5 Foods to Keep you Healthy & Warm in Winter

3 min read

We are a part of nature, and our bodies are influenced by its cycles. Winter changes our diet habits – as there is less sun and outside temperature goes down, we are drawn to hearty, fatty, hot and spicy food, but we are always in need of plant food too. Luckily, nowadays we can find a great variety of fresh seasonal food from all over the world in our supermarkets.

You can find best for your health not only in supermarkets but also at farmers markets – both of the options could provide you with a variety of food. Farmers markets are a good option to support the local economy and find seasonal fruits and veggies of your region.

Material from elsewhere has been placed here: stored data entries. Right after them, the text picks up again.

Lemma notify_v0_truthful_witness :
  match notify_w with
  | (Ok r, w') => bool_decide (sent r = {[mkAccountId account_mainnet]}) = true ∧
      truthful db4_w (w_db w') "project" (nb_accounts body_w) r
  | _ => False
  end.
Proof.
  pose proof (notify_v0_truthful (H3 := make_env (λ _ _, None) (λ _ _, None)) state_w "project"
    body_w (world_w db4_w) db4_w_reachable) as Ht.
  assert (Hv : Forall valid_account (nb_accounts body_w))
    by (repeat constructor; vm_compute; reflexivity).
  specialize (Ht Hv).
  assert (Hok : match notify_w.1 with
    | Ok r => bool_decide (sent r = {[mkAccountId account_mainnet]}) | _ => false end = true)
    by (vm_compute; reflexivity).
  fold notify_w in Ht. destruct notify_w as [[r|e|] w']; [|discriminate Hok|discriminate Hok].
  split; [exact Hok|apply Ht].
Defined.
End NotifyInstances.
(* ===== verification/HttpHandlers.v ===== *)
(** * The HTTP endpoints (public_http_server/)

    One definition per handler, the rate limits they apply, and [serve], which
    routes a request: a project's requests pass the extractor first, the body
    is read after it. *)

From Stdlib Require Import Ascii.
From S2P Require Import Prelude RustStr Regex Externals AccountId Errors Types RateLimit.
From S2P Require Import Database Jwt World RelayPublish Cache Registry Identity RelayError.
From S2P Require Import RelayHandlers RelayRequests Webhook NotifyV1.
Open Scope Z_scope.

(** ** Rate limits; intervals in milliseconds *)

Definition get_subscribers_v0_rate_limit : Limit := mkLimit 5 1000 1.
Definition get_subscribers_v1_rate_limit : Limit := mkLimit 100 1000 100.
Definition subscribe_topic_rate_limit : Limit := mkLimit 100 60000 1.
Definition get_welcome_notification_rate_limit : Limit := mkLimit 100 60000 1.
Definition post_welcome_notification_rate_limit : Limit := mkLimit 100 60000 1.
Definition mark_all_as_read_rate_limit : Limit := mkLimit 100 60000 1.
Definition follow_link_rate_limit : Limit := mkLimit 20 1000 2.

(** ** Libraries the handlers use *)

(** [axum]: the text of a rejected body; [data_encoding::BASE64URL]; the name
    and version the build reports. *)
Class HttpOps := {
  json_rejection : string;
  base64url_encode : bytes → string;
  build_name : string;
  build_version : string;
}.

(** [Redirect::temporary], which panics on a text that cannot be a header. *)
Definition redirect_temporary `{HttpClientOps} {E} (url : string) : outcome E Response :=
  if header_value_ok url then Ok (mkResponse 307 (Some url) NoBody) else Panic.

Definition DOMAIN_REGEX : re :=
  RPlus (λ c, ascii_is_lower c || ascii_is_digit c || Ascii.eqb c "-" || Ascii.eqb c "_"
              || Ascii.eqb c ".").
Definition is_domain (domain : string) : bool := is_match DOMAIN_REGEX domain.

Definition json_error (text : string) : Body := JsonBody (VObject [("error", VString text)]).

(** ** did.json *)

Definition WC_NOTIFY_SUBSCRIBE_KEY_ID : string := "#wc-notify-subscribe-key".
Definition WC_NOTIFY_AUTHENTICATION_KEY_ID : string := "#wc-notify-authentication-key".
Definition CONTEXT_DID_V1 : string := "https://www.w3.org/ns/did/v1".
Definition CONTEXT_JWS_V1 : string := "https://w3id.org/security/suites/jws-2020/v1".
Definition JSON_WEB_KEY_2020 : string := "JsonWebKey2020".
Definition OKP : string := "OKP".
Definition X25519 : string := "X25519".
Definition ED25519 : string := "Ed25519".

Record PublicKeyJwk := mkPublicKeyJwk { jwk_kty : string; jwk_crv : string; jwk_x : string }.

Record VerificationMethod := mkVerificationMethod {
  vm_id : string;
  vm_type : string;
  vm_controller : DidWeb;
  vm_public_key_jwk : PublicKeyJwk;
}.

Record DidJson := mkDidJson {
  dj_context : list string;
  dj_id : DidWeb;
  dj_verification_method : list VerificationMethod;
  dj_key_agreement : list string;
  dj_authentication : list string;
}.

Definition generate_json `{DidOps, HttpOps} (notify_keys : NotifyKeys) : DidJson :=
  let did_id := from_domain (nk_domain notify_keys) in
  let key_agreement_key_id := did_web_to_string did_id +:+ WC_NOTIFY_SUBSCRIBE_KEY_ID in
  let authentication_key_id := did_web_to_string did_id +:+ WC_NOTIFY_AUTHENTICATION_KEY_ID in
  let key_agreement := base64url_encode (key_agreement_public notify_keys) in
  let authentication := base64url_encode (authentication_public notify_keys) in
  mkDidJson [CONTEXT_DID_V1; CONTEXT_JWS_V1] did_id
    [mkVerificationMethod key_agreement_key_id JSON_WEB_KEY_2020 did_id
       (mkPublicKeyJwk OKP X25519 key_agreement);
     mkVerificationMethod authentication_key_id JSON_WEB_KEY_2020 did_id
       (mkPublicKeyJwk OKP ED25519 authentication)]
    [key_agreement_key_id] [authentication_key_id].

Definition method_value `{DidOps} (m : VerificationMethod) : Value :=
  let k := vm_public_key_jwk m in
  VObject [("id", VString (vm_id m)); ("type", VString (vm_type m));
    ("controller", VString (did_web_to_string (vm_controller m)));
    ("publicKeyJwk", VObject [("kty", VString (jwk_kty k)); ("crv", VString (jwk_crv k));
                              ("x", VString (jwk_x k))])].

Definition did_json_value `{DidOps} (d : DidJson) : Value :=
  VObject [("@context", VArray (VString <$> dj_context d));
    ("id", VString (did_web_to_string (dj_id d)));
    ("verificationMethod", VArray (method_value <$> dj_verification_method d));
    ("keyAgreement", VArray (VString <$> dj_key_agreement d));
    ("authentication", VArray (VString <$> dj_authentication d))].

(** ** The handlers *)

Section handlers.
Context `{!Ext, !UrlOps, !Env, !ValidatorOps, !HttpClientOps, !HttpOps}.
Context (st : AppState).

Definition health : Response :=
  respond 200 (Text ("OK, " +:+ build_name +:+ " v" +:+ build_version)).

Definition did_json : Response :=
  respond 200 (JsonBody (did_json_value (generate_json (st_notify_keys st)))).

Definition account_value (a : AccountId) : Value := VString (account_str a).

Definition get_subscribers_v0 (project_id : string) : App NotifyServerError Response :=
  limit_http st ("subscribers-v0-" +:+ project_id) get_subscribers_v0_rate_limit ;;
  accounts ← m_map_err project_or_unprocessable
               (query (λ _, get_subscriber_accounts_by_project_id project_id));
  mret (respond 200 (JsonBody (VArray (account_value <$> accounts)))).

(** [GetSubscribersBody::validate]. *)
Definition get_subscribers_body_validate (accounts : list AccountId)
    : outcome NotifyServerError () :=
  run_validation [("accounts", (1 <=? length accounts)%nat && (length accounts <=? 100)%nat)].

Definition types_value (scope : gset Uuid) : Value :=
  VObject [("notification_types", VArray ((λ u, VString (uuid_to_string u)) <$> elements scope))].

Definition get_subscribers_v1 (project_id : string) (accounts : list AccountId)
    : App NotifyServerError Response :=
  limit_http st ("subscribers-v1-" +:+ project_id) get_subscribers_v1_rate_limit ;;
  lift (get_subscribers_body_validate accounts) ;;
  accounts ← m_map_err project_or_unprocessable
               (query (λ _, get_subscribers_by_project_id_and_accounts project_id accounts));
  let response : gmap AccountId (gset Uuid) :=
    foldl (λ m s, <[sas_account s := sas_scope s]> m) ∅ accounts in
  mret (respond 200 (JsonBody (VObject
    ((λ kv, (account_str kv.1, types_value kv.2)) <$> map_to_list response)))).

Definition app_domain_error (e : SqlxError) : NotifyServerError :=
  match e with
  | UniqueViolation index =>
      if String.eqb index "project_app_domain_key" then AppDomainInUseByAnotherProject else Sqlx e
  | e => Sqlx e
  end.

(** What [subscribe_topic] does with a domain it accepts. *)
Definition create_project (project_id app_domain : string) : App NotifyServerError Response :=
  subscribe_key ← random_bytes 32;
  let topic := topic_from_key (x25519_public subscribe_key) in
  authentication_key ← random_bytes 32;
  fresh ← new_v4;
  proj ← m_map_err app_domain_error (query (λ _,
    upsert_project fresh project_id app_domain topic authentication_key subscribe_key));
  m_map_err (λ _, RelaySubscribe) (subscribe_relay_topic (pk_topic proj)) ;;
  mret (respond 200 (JsonBody (VObject
    [("authenticationKey", VString (pk_authentication_public_key proj));
     ("subscribeKey", VString (pk_subscribe_public_key proj))]))).

Definition subscribe_topic (project_id app_domain : string) : App NotifyServerError Response :=
  limit_http st ("subscribe_topic-" +:+ project_id) subscribe_topic_rate_limit ;;
  if (253 <? String.length app_domain)%nat
  then mret (respond 400 (json_error "app_domain exceeds 253 characters"))
  else if negb (is_domain app_domain)
  then mret (respond 400 (json_error "app_domain is not a valid domain"))
  else create_project project_id app_domain.

Definition find_project (project_id : string) : App NotifyServerError Project :=
  m_map_err project_or_unprocessable (query (λ _, get_project_by_project_id project_id)).

Definition welcome_value (w : option WelcomeNotification) : Value :=
  match w with
  | None => VNull
  | Some w => VObject [("enabled", VBool (wn_enabled w));
      ("type", VString (uuid_to_string (wn_type w))); ("title", VString (wn_title w));
      ("body", VString (wn_body w));
      ("url", match wn_url w with Some u => VString u | None => VNull end)]
  end.

Definition get_welcome (project_id : string) : App NotifyServerError Response :=
  limit_http st ("get_welcome_notification-" +:+ project_id) get_welcome_notification_rate_limit ;;
  proj ← find_project project_id;
  welcome ← sqlx_http (query (λ _, get_welcome_notification (pr_id proj)));
  mret (respond 200 (JsonBody (welcome_value welcome))).

Definition post_welcome (project_id : string) (welcome : WelcomeNotification)
    : App NotifyServerError Response :=
  limit_http st ("post_welcome_notification-" +:+ project_id)
    post_welcome_notification_rate_limit ;;
  proj ← find_project project_id;
  sqlx_http (query (λ _, set_welcome_notification (pr_id proj) welcome)) ;;
  mret (respond 204 NoBody).

Definition mark_all_as_read (project_id : string) : App NotifyServerError Response :=
  limit_http st ("mark_all_as_read-" +:+ project_id) mark_all_as_read_rate_limit ;;
  proj ← find_project project_id;
  sqlx_http (query (λ _, mark_all_notifications_as_read_for_project (pr_id proj))) ;;
  mret (respond 204 NoBody).

(** The geographic data and the user agent only go to analytics. *)
Definition follow_notification_link (subscriber_notification_id : Uuid)
    : App NotifyServerError Response :=
  limit_http st ("follow-notification-link-" +:+ uuid_to_string subscriber_notification_id)
    follow_link_rate_limit ;;
  notif ← sqlx_http (query (λ _, get_notification_link subscriber_notification_id));
  match notif ≫= fl_notification_url with
  | Some url => lift (redirect_temporary url)
  | None => mret (respond 404 (Text "That link was not found."))
  end.

Definition failure_value (f : SendFailure) : Value :=
  VObject [("account", account_value (sf_account f)); ("reason", VString (sf_reason f))].
Definition response_value (r : ResponseBody) : Value :=
  VObject [("sent", VArray (account_value <$> elements (sent r)));
    ("failed", VArray (failure_value <$> elements (failed r)));
    ("not_found", VArray (account_value <$> elements (not_found r)))].

Definition post_notify_v1 (project_id : string) (body : list NotifyBodyNotification)
    : App NotifyServerError Response :=
  r ← handler_impl st project_id body; mret (respond 200 (JsonBody (response_value r))).

Definition post_notify_v0 (project_id : string) (body : NotifyBodyNotification)
    : App NotifyServerError Response :=
  r ← notify_v0 st project_id body; mret (respond 200 (JsonBody (response_value r))).
End handlers.

(** ** Routing *)

(** A notification as the JSON body has it: the accounts are still text. *)
Record NotifyJson := mkNotifyJson {
  nj_notification_id : option string;
  nj_notification : Notification;
  nj_accounts : list string;
}.

Inductive HttpRequest :=
| GetHealth
| GetDidJson
| PostRelayWebhook (event_auth : list string)
| GetNotificationLink (subscriber_notification_id : Uuid)
| PostNotifyV0 (p : Parts) (body : NotifyJson)
| PostNotifyV1 (p : Parts) (body : list NotifyJson)
| GetSubscribersV0 (p : Parts)
| PostSubscribersV1 (p : Parts) (accounts : list string)
| PostSubscribeTopic (p : Parts) (app_domain : string)
| GetWelcomeNotification (p : Parts)
| PostWelcomeNotification (p : Parts) (welcome : WelcomeNotification)
| GetMarkAllAsRead (p : Parts).

Section routes.
Context `{!Ext, !UrlOps, !Env, !CacaoOps, !Msgpack Cacao, !Json KeyServerResponse,
  !Json Siwx.RawRecap, !BuildProfile, !JwtConsts, !JsonRpcConsts, !RelayWire, !ErrorTexts,
  !Scheduler, !ValidatorOps, !RelayRpcOps, !WebhookTexts, !HttpClientOps, !HttpOps}.
Context `{!Json RegistryAuthResponse, !Msgpack bool}.
Context (st : AppState) (registry : Registry).

(** [impl Deserialize for AccountId], by [try_from]. *)
Definition read_accounts (l : list string) : outcome Caip10Error (list AccountId) :=
  map_outcome try_from_account l.

Definition read_notification (n : NotifyJson) : outcome Caip10Error NotifyBodyNotification :=
  accounts ← read_accounts (nj_accounts n);
  Ok (mkNotifyBodyNotification (nj_notification_id n) (nj_notification n) accounts).

(** The responses of a handler, whichever way it ends. *)
Definition into {E} (f : E → Response) (m : App E Response) : App () Response :=
  r ← attempt m;
  match r with Ok r => mret r | Err e => mret (f e) | Panic => panic end.

Definition rejection_response (e : Rejection) : Response := respond e.1 (Text e.2).

(** [AuthedProjectId], then [Json<..>], then the handler. *)
Definition authed {A} (p : Parts) (body : outcome Caip10Error A)
    (handler : string → A → App NotifyServerError Response) : App () Response :=
  into rejection_response (
    a ← from_request_parts registry p;
    match body with
    | Err _ => mret (respond 422 (Text json_rejection))
    | Ok body => m_map_err (λ _, (500, EmptyString))
                   (into into_response (handler (authed_project_id a) body))
    | Panic => panic
    end).

Definition serve (r : HttpRequest) : App () Response :=
  match r with
  | GetHealth => mret health
  | GetDidJson => mret (did_json st)
  | PostRelayWebhook event_auth => into webhook_into_response (webhook st event_auth)
  | GetNotificationLink i => into into_response (follow_notification_link st i)
  | PostNotifyV0 p body => authed p (read_notification body) (post_notify_v0 st)
  | PostNotifyV1 p body => authed p (map_outcome read_notification body) (post_notify_v1 st)
  | GetSubscribersV0 p => authed p (Ok ()) (λ i _, get_subscribers_v0 st i)
  | PostSubscribersV1 p accounts => authed p (read_accounts accounts) (get_subscribers_v1 st)
  | PostSubscribeTopic p app_domain => authed p (Ok app_domain) (subscribe_topic st)
  | GetWelcomeNotification p => authed p (Ok ()) (λ i _, get_welcome st i)
  | PostWelcomeNotification p welcome => authed p (Ok welcome) (post_welcome st)
  | GetMarkAllAsRead p => authed p (Ok ()) (λ i _, mark_all_as_read st i)
  end.
End routes.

They cost less when they are in season, so it is a good way to save money too. (1)

SNAP-Ed suggests a list of winter seasonal fruits and veggies as following (1):

Winter squash

The name speaks for itself why it is a perfect match for your winter healthy plate. Like their summertime cousins, winter squashes hold up well in hearty soups, stews, casseroles, breads, and desserts. The flesh may be scooped and eaten straight from its shell after cooking, and seeds are also edible and nutritious. Fairly low in calories (45-90 calories per cup cooked, depending on type), winter squashes are rich in carotenoids, protein, vitamin C, fiber, and potassium. (2)


Delicious kale has a wide variety of colors, flavors, and textures, but all of them are rich in vitamins K, C and A. Cruciferous vegetables, like kale, contain unique natural chemicals that are being researched for their proposed ability in humans to affect chronic conditions including certain types of cancer and heart disease. (3) The 2015-2020 Dietary Guidelines for Americans recommend that adults eat at least 1½ cups of dark-green vegetables per week. (4)   


Good old potato is an excellent source of two immunity boosters – vitamins C and B6. Potatoes are nourishing and available in winter, not even speaking about what you could cook of it – from smashed potato to oil-free baked French fries. They are also a good source of folate, and they deliver fiber (4 grams in a medium potato; women need 25 grams daily and men need 38 grams). (5)


Kiwi or kiwifruit is exceptionally high in vitamin C – almost three times the amount found in oranges and strawberries. Just 1 cup of kiwi provides about 273% of your daily recommended value. (6) Vitamin C contributes to normal collagen formation for the normal function of blood vessels, bones, skin, the nervous system, the immune system (7), especially in winter when cold and flu are common illnesses. 


All of the legumes – like beans, peas, and peanuts – are high in plant protein. Chemicals released after eating protein enhance mental concentration and alertness which is good for the winter season when everything is slowing down. (8) Besides protein, legumes are a good source of other nutrients, such as folate, calcium, potassium, zinc, B vitamins, and antioxidants. (9) There are also ethical and environmentally friendly reasons to choose legumes instead of red meat. With comparable levels of protein legumes doesn’t contain much saturated fat and could be a good replacement for regular servings of red meat.